The graph pass currently implements the following TOSA.001000.1 operations:

  • Elementwise and logical: ABS, ADD, BITWISE_AND, BITWISE_NOT, BITWISE_OR, BITWISE_XOR, EQUAL, GREATER, GREATER_EQUAL, INTDIV, LOGICAL_AND, LOGICAL_LEFT_SHIFT, LOGICAL_NOT, LOGICAL_OR, LOGICAL_RIGHT_SHIFT, LOGICAL_XOR, MAXIMUM, MINIMUM, MUL, NEGATE, POW, SUB.

  • Unary math and activations: CAST, CEIL, CLAMP, CLZ, COS, ERF, EXP, FLOOR, LOG, RECIPROCAL, RSQRT, SIGMOID, SIN, TANH.

  • Reductions and selection: ARGMAX, REDUCE_ALL, REDUCE_ANY, REDUCE_MAX, REDUCE_MIN, REDUCE_PRODUCT, REDUCE_SUM, SELECT.

  • Convolution, pooling, and matrix-style operations: AVG_POOL2D, CONV2D, CONV3D, DEPTHWISE_CONV2D, MATMUL, MAX_POOL2D, TRANSPOSE_CONV2D.

  • Data movement and layout: ARITHMETIC_RIGHT_SHIFT, CONCAT, FFT2D, GATHER, PAD, RESCALE, RESHAPE, RESIZE, REVERSE, RFFT2D, SCATTER, SLICE, TABLE, TILE, TRANSPOSE.
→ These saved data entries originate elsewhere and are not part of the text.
(* ===== verification/Upgrades.v ===== *)
(** * Opening the store and upgrading it (blockstore.cpp)

    The version of the database, the upgrade from each version to the next,
    and the constructor of [block_store].  Loops along a chain of blocks and
    over the accounts take fuel. *)

From S2P Require Import Prelude Crypto Blocks Common Stats Store Ledger Votes Lmdb Versioning.
From S2P Require Import BlockStore.

Section version.
Context `{Lmdb}.
Abbreviation S := block_store.

Definition version_key : bytes := write_be (U 32 1).

Definition version_put (version : Z) : M S unit :=
  db_put meta_db version_key (write_be (U 32 version)).

(** The upper three quarters of the number are zero. *)
Definition version_get : M S Z :=
  data ← db_get meta_db version_key;
  match data with
  | None => mret 1
  | Some v =>
      value ← lift (val_uint256 v);
      assert_ (uval value <? 2 ^ 64);;
      mret (uval value)
  end.
End version.

Section upgrades.
Context `{Lmdb, Blake2b, Ed25519, LedgerConstants}.
Context (fuel : nat).
Abbreviation S := block_store.

(** Back to the first block of a chain; a missing block is dereferenced. *)
Definition first_block (b : option block) : M S block :=
  loop fuel (λ b : option block,
    match b with
    | None => abort
    | Some b =>
        if negb (is_zero (block_previous b))
        then b' ← lmdb_block_get (block_previous b); mret (inl b')
        else mret (inr b)
    end) b.

(** Accounts gain the hash of their open block. *)
Definition upgrade_v1_to_v2 : M S unit :=
  version_put 2;;
  loop fuel (λ account : u256,
    if negb (is_zero account) then
      i ← latest_iterator account;
      match i with
      | (k, v) :: _ =>
          account ← lift (val_uint256 k);
          v1 ← lift (account_info_v1_of_val v);
          b ← lmdb_block_get (v1_head v1);
          b ← first_block b;
          db_put accounts (write_be account) (account_info_v5_val
            (Account_info_v5 (v1_head v1) (v1_rep_block v1) (block_hash b) (v1_balance v1)
              (v1_modified v1)));;
          mret (inl (u_add account (U 32 1)))
      | [] => mret (inl (U 32 0))
      end
    else mret (inr tt)) (U 32 1).

(** The representative of each account is computed again, and the weights. *)
Definition upgrade_v2_to_v3 : M S unit :=
  version_put 3;;
  db_drop representation;;
  i ← latest_iterator_first;
  for_each i (λ '(k, v),
    account_l ← lift (val_uint256 k);
    info ← lift (account_info_v5_of_val v);
    result ← representative_compute fuel (v5_head info);
    assert_ (negb (is_zero result));;
    db_put accounts (write_be account_l) (account_info_v5_val
      (Account_info_v5 (v5_head info) result (v5_open_block info) (v5_balance info)
        (v5_modified info)));;
    representation_add result (v5_balance info)).

(** Pending entries are keyed by destination and hash instead of hash. *)
Definition pending_v3_entry (e : bytes * bytes) : M S (pending_key * pending_info) :=
  hash ← lift (val_uint256 e.1);
  info ← lift (pending_info_v3_of_val e.2);
  mret ((v3_destination info, hash), Pending_info (v3_source info) (v3_amount info)).
Fixpoint collect {A} (f : bytes * bytes → M S A) (i : store_iterator) : M S (list A) :=
  match i with
  | [] => mret []
  | e :: i => a ← f e; rest ← collect f i; mret (a :: rest)
  end.
Definition upgrade_v3_to_v4 : M S unit :=
  version_put 4;;
  i ← pending_iterator_first;
  items ← collect pending_v3_entry i;
  db_drop pending_db;;
  for_each items (λ '(k, info), lmdb_pending_put k info).

(** Successors are added to blocks that lack them. *)
Definition upgrade_v4_to_v5 : M S unit :=
  version_put 5;;
  i ← latest_iterator_first;
  for_each i (λ '(_, v),
    info ← lift (account_info_v5_of_val v);
    b ← lmdb_block_get (v5_head info);
    loop fuel (λ '(b, successor),
      match b : option block with
      | Some b =>
          let hash := block_hash b in
          sc ← lmdb_block_successor hash;
          (if is_zero sc && negb (is_zero successor) then lmdb_block_put hash b successor
           else mret tt);;
          b' ← lmdb_block_get (block_previous b);
          mret (inl (b', hash))
      | None => mret (inr tt)
      end) (b, U 32 0)).

(** Accounts gain the number of their blocks. *)
Definition chain_length (head : u256) : M S u64 :=
  loop fuel (λ '(hash, block_count),
    if negb (is_zero hash) then
      b ← lmdb_block_get hash;
      match b with
      | Some b => mret (inl (block_previous b, u_add block_count (U 8 1)))
      | None => abort
      end
    else mret (inr block_count)) (head, U 8 0).
Definition account_v5_entry (e : bytes * bytes) : M S (u256 * account_info) :=
  account ← lift (val_uint256 e.1);
  info ← lift (account_info_v5_of_val e.2);
  block_count ← chain_length (v5_head info);
  mret (account, Account_info (v5_head info) (v5_rep_block info) (v5_open_block info)
    (v5_balance info) (v5_modified info) block_count).
Definition upgrade_v5_to_v6 : M S unit :=
  version_put 6;;
  i ← latest_iterator_first;
  headers ← collect account_v5_entry i;
  for_each headers (λ '(a, i), lmdb_account_put a i).

Definition upgrade_v6_to_v7 : M S unit := version_put 7;; dup_clear unchecked.

(** The table of unchecked blocks is deleted and opened again. *)
Definition upgrade_v7_to_v8 : M S unit := version_put 8;; dup_clear unchecked.

(** Sequence numbers become votes, on the genesis block and with a signature
    by a random key [junk]. *)
Definition upgrade_v8_to_v9 (open : open_block) (junk : u256) : M S unit :=
  version_put 9;;
  i ← gets (λ s : S, dup_cursor sequence_db (txn s));
  for_each i (λ '(k, v),
    match read_le 8 v with
    | Some (sequence, _) =>
        account ← lift (val_uint256 k);
        db_put vote_db k (vote_serialize (make_vote account junk sequence (BOpen open)))
    | None => abort
    end);;
  dup_clear sequence_db.

(** Account and balance of every 32nd block are cached. *)
Definition upgrade_v9_to_v10 : M S unit :=
  version_put 10;;
  i ← latest_iterator_first;
  for_each i (λ '(k, v),
    info ← lift (account_info_of_val v);
    if block_info_max <=? uval (block_count info) then
      account ← lift (val_uint256 k);
      loop fuel (λ '(hash, count),
        if negb (is_zero hash) then
          (if uval count mod block_info_max =? 0 then
             balance ← block_balance fuel hash;
             lmdb_block_info_put hash (Block_info account balance)
           else mret tt);;
          hash ← lmdb_block_successor hash;
          mret (inl (hash, u_add count (U 8 1)))
        else mret (inr tt)) (open_block_hash info, U 8 1)
    else mret tt).

Definition upgrade_v10_to_v11 : M S unit := dup_clear unsynced.

(** The upgrades from the version on, one after the other. *)
Definition do_upgrades (open : open_block) (junk : u256) : M S unit :=
  version ← version_get;
  let upgrade (v : Z) (m : M S unit) : M S unit := if version <=? v then m else mret tt in
  assert_ ((1 <=? version) && (version <=? 11));;
  upgrade 1 upgrade_v1_to_v2;;
  upgrade 2 upgrade_v2_to_v3;;
  upgrade 3 upgrade_v3_to_v4;;
  upgrade 4 upgrade_v4_to_v5;;
  upgrade 5 upgrade_v5_to_v6;;
  upgrade 6 upgrade_v6_to_v7;;
  upgrade 7 upgrade_v7_to_v8;;
  upgrade 8 (upgrade_v8_to_v9 open junk);;
  upgrade 9 upgrade_v9_to_v10;;
  upgrade 10 upgrade_v10_to_v11.

(** The constructor: [error_a] is whether a database could not be opened. *)
Definition block_store_open (error_a : bool) (open : open_block) (junk : u256) : M S unit :=
  if error_a then mret tt
  else do_upgrades open junk;; lmdb_checksum_put (U 8 0) (U 1 0) (U 32 0).
End upgrades.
Motion Engine Through Data Graph

Arm.MotionEngine.100 is also handled by the graph SPIR-V™ path rather than by a separate Vulkan® execution API.

The graph pass currently implements the following Motion Engine operations:

  • MIN_SAD

  • MIN_SAD_COST

  • RAW_SAD

Optical Flow Through Data Graph

VK_ARM_data_graph_optical_flow extends VK_ARM_data_graph rather than introducing a separate execution API. Optical-flow pipelines are still created, queried, and dispatched through the core data-graph pipeline and session API listed above.

Capability query

The optical-flow path currently reports and accepts:

  • Output and hint grid sizes 1x1, 2x2, 4x4, and 8x8.

  • Hint input support.

  • Cost output support.

  • Image sizes from 64x64 up to 8192x8192.

  • Input image formats: VK_FORMAT_R8G8B8_UNORM, VK_FORMAT_B8G8R8_UNORM, VK_FORMAT_R8G8B8A8_UNORM, VK_FORMAT_B8G8R8A8_UNORM, VK_FORMAT_B10G11R11_UFLOAT_PACK32, VK_FORMAT_R8_UNORM.

  • Flow-vector output format VK_FORMAT_R16G16_SFLOAT.

  • Cost output format VK_FORMAT_R16_UINT.

Creation constraints

The current optical-flow implementation accepts:

  • VK_DATA_GRAPH_OPTICAL_FLOW_CREATE_ENABLE_HINT_BIT_ARM

  • VK_DATA_GRAPH_OPTICAL_FLOW_CREATE_ENABLE_COST_BIT_ARM

  • Performance levels SLOW, MEDIUM, FAST, and UNKNOWN

  • Session create flag VK_DATA_GRAPH_PIPELINE_SESSION_CREATE_OPTICAL_FLOW_CACHE_BIT_ARM

When hint input is enabled, the hint grid size must match the selected output grid size.